Stored data

● ● ● ● ●

(** The image transformer returns at most two records. *)
Lemma optimizeImage_at_most_two w p d st recs st' :
  optimizeImage w p d st = (Ok recs, st') -> (length recs <= 2)%nat.
Proof.
  intros H.
  destruct (SUPPORTED_IMAGE_FORMATS_has (Str.toLowerCase (Path.extname p))) eqn:Hsup.
  - destruct (String.eqb_spec (Str.toLowerCase (Path.extname p)) ".svg") as [E | N].
    + apply optimizeImage_svg in H as (src & out & _ & _ & -> & _); [simpl; lia | exact E].
    + apply optimizeImage_raster in H as (n & len & _ & _ & Hcases); [| exact Hsup | exact N].
      destruct Hcases as [(_ & opt & -> & _) | [(_ & opt & -> & _) | (_ & -> & _)]];
        simpl; lia.
  - unfold optimizeImage in H. rewrite Hsup in H. simpl in H. unfold_m.
    injection H as <- _. simpl. lia.
Qed.

(** ** The asset lists of a run *)

Lemma kind_eqb_spec a b : reflect (a = b) (kind_eqb a b).
Proof. destruct a, b; constructor; congruence. Qed.

Lemma assets_push_error k r x : assets k (push_error r x) = assets k r.
Proof. destruct k; reflexivity. Qed.

Lemma assets_push_assets k k' r l :
  assets k (push_assets k' r l) =
  assets k r ++ (if kind_eqb k k' then typed k l else []).
Proof.
  destruct k, k'; simpl; rewrite ?map_app, ?app_nil_r; reflexivity.
Qed.

Lemma assets_fold k w k' files : forall st r,
  assets k (fold_left record (attempts w k' files st) r) =
  assets k r ++ (if kind_eqb k k' then flat_map produced (attempts w k' files st) else []).
Proof.
  induction files as [| p rest IH]; intros st r; simpl.
  - destruct (kind_eqb k k'); now rewrite app_nil_r.
  - rewrite IH. unfold record, produced. cbn [at_result at_kind at_path].
    destruct (fst (transform w k' p st)) as [l | e] eqn:Ht.
    + rewrite assets_push_assets. destruct (kind_eqb_spec k k') as [<- | _].
      * rewrite (transform_typed _ _ _ _ _ Ht). now rewrite <- app_assoc.
      * now rewrite app_nil_r.
    + rewrite assets_push_error. destruct (kind_eqb k k'); reflexivity.
Qed.

(** The asset list of a kind: the records of its successful calls, in
    order. *)
Lemma final_assets w st k :
  assets k (final_results w st) = flat_map produced (kind_attempts w k st).
Proof.
  unfold final_results, run_attempts, kind_attempts.
  rewrite !fold_left_app, !assets_fold.
  destruct k; simpl; rewrite ?app_nil_r; reflexivity.
Qed.

Lemma NoDup_map_eq {A B} (f : A -> B) (l : list A) a b :
  List.NoDup (map f l) -> In a l -> In b l -> f a = f b -> a = b.
Proof.
  induction l as [| x l IH]; simpl; [tauto |].
  intros Hnd Ha Hb E. inversion Hnd as [| ? ? Hx Hnd']; subst.
  destruct Ha as [-> | Ha], Hb as [-> | Hb]; try reflexivity.
  - exfalso. apply Hx. rewrite E. now apply in_map.
  - exfalso. apply Hx. rewrite <- E. now apply in_map.
  - now apply IH.
Qed.

(** C2. In a run that returns, every discovered file of every kind is
    handed to its transformer, once and whatever happened to the files
    before it; the results are these calls recorded in order (the records
    of the calls that returned, one error record for each call that
    threw); and for every file whose transformer threw, the error list
    holds exactly one record about that file. *)
Theorem failure_isolation (w : World) (st : St) (r : Results) :
  fst (processAssets w st) = Ok r ->
  (forall k, map at_path (kind_attempts w k st) = discovered w k)
  /\ (forall k, assets k r = flat_map produced (kind_attempts w k st))
  /\ errors r = flat_map error_of (run_attempts w st)
  /\ (forall a e, In a (run_attempts w st) -> at_result a = Err e ->
        errors_for (at_path a) (errors r)
        = [mkError (kind_type (at_kind a)) (at_path a) (exc_message e)]).
Proof.
  intros Hrun. apply setup_of_run in Hrun as [_ ->].
  split; [| split; [| split]].
  - intros k. apply attempts_paths.
  - intros k. apply final_assets.
  - apply final_errors.
  - intros a e Hin He. rewrite final_errors.
    rewrite (errors_for_attempt _ (run_attempts_NoDup w st) a Hin).
    unfold error_of. now rewrite He.
Qed.

(** C3. In a run that returns, every discovered file is handed to its
    transformer exactly once, and that one call ends in one of three
    ways: it returned records, which are all in the results, and left no
    error record; or it returned none, having logged the warning, and
    left no error record; or it threw and left exactly one error
    record. *)
Theorem every_file_accounted (w : World) (st : St) (r : Results) :
  fst (processAssets w st) = Ok r ->
  forall k p, In p (discovered w k) ->
  exists a,
    In a (kind_attempts w k st) /\ at_kind a = k /\ at_path a = p
    /\ (forall a', In a' (run_attempts w st) -> at_path a' = p -> a' = a)
    /\ match at_result a with
       | Ok (x :: l) =>
           incl (x :: l) (assets k r) /\ errors_for p (errors r) = []
       | Ok [] =>
           In (unsupported_warning p) (log (final_state w st))
           /\ errors_for p (errors r) = []
       | Err e =>
           errors_for p (errors r) = [mkError (kind_type k) p (exc_message e)]
       end.
Proof.
  intros Hrun k p Hp. apply setup_of_run in Hrun as [_ ->].
  assert (Hin : In p (map at_path (kind_attempts w k st))).
  { unfold kind_attempts. now rewrite attempts_paths. }
  apply in_map_iff in Hin as (a & Hpath & Ha).
  pose proof (attempts_kind _ _ _ _ _ Ha) as Hk.
  assert (Hrun : In a (run_attempts w st)) by (apply run_attempts_In; now rewrite Hk).
  exists a. repeat split; try assumption.
  - intros a' Ha' E. apply (NoDup_map_eq at_path (run_attempts w st));
      [apply run_attempts_NoDup | assumption | assumption | congruence].
  - pose proof (errors_for_attempt _ (run_attempts_NoDup w st) a Hrun) as Herr.
    rewrite <- final_errors, Hpath in Herr. rewrite Herr. unfold error_of.
    destruct (attempts_called _ _ _ _ _ Ha) as [s Hs]. rewrite Hpath in Hs.
    destruct (at_result a) as [l | e] eqn:Hres.
    + destruct l as [| x l].
      * exfalso. symmetry in Hs. now apply transform_ok_nonempty in Hs.
      * split; [| reflexivity]. rewrite final_assets.
        intros y Hy. apply in_flat_map. exists a. split; [exact Ha |].
        unfold produced. now rewrite Hres.
    + now rewrite Hk, Hpath.
Qed.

● ● ● ● ●

• _What to do_: From the very first line of the data through the line with "- unfold optimizeImage" in it, please reproduce each line exactly and output nothing more.

• _Exercise output_:
(** The image transformer returns at most two records. *)
Lemma optimizeImage_at_most_two w p d st recs st' :
  optimizeImage w p d st = (Ok recs, st') -> (length recs <= 2)%nat.
Proof.
  intros H.
  destruct (SUPPORTED_IMAGE_FORMATS_has (Str.toLowerCase (Path.extname p))) eqn:Hsup.
  - destruct (String.eqb_spec (Str.toLowerCase (Path.extname p)) ".svg") as [E | N].
    + apply optimizeImage_svg in H as (src & out & _ & _ & -> & _); [simpl; lia | exact E].
    + apply optimizeImage_raster in H as (n & len & _ & _ & Hcases); [| exact Hsup | exact N].
      destruct Hcases as [(_ & opt & -> & _) | [(_ & opt & -> & _) | (_ & -> & _)]];
        simpl; lia.
  - unfold optimizeImage in H. rewrite Hsup in H. simpl in H. unfold_m.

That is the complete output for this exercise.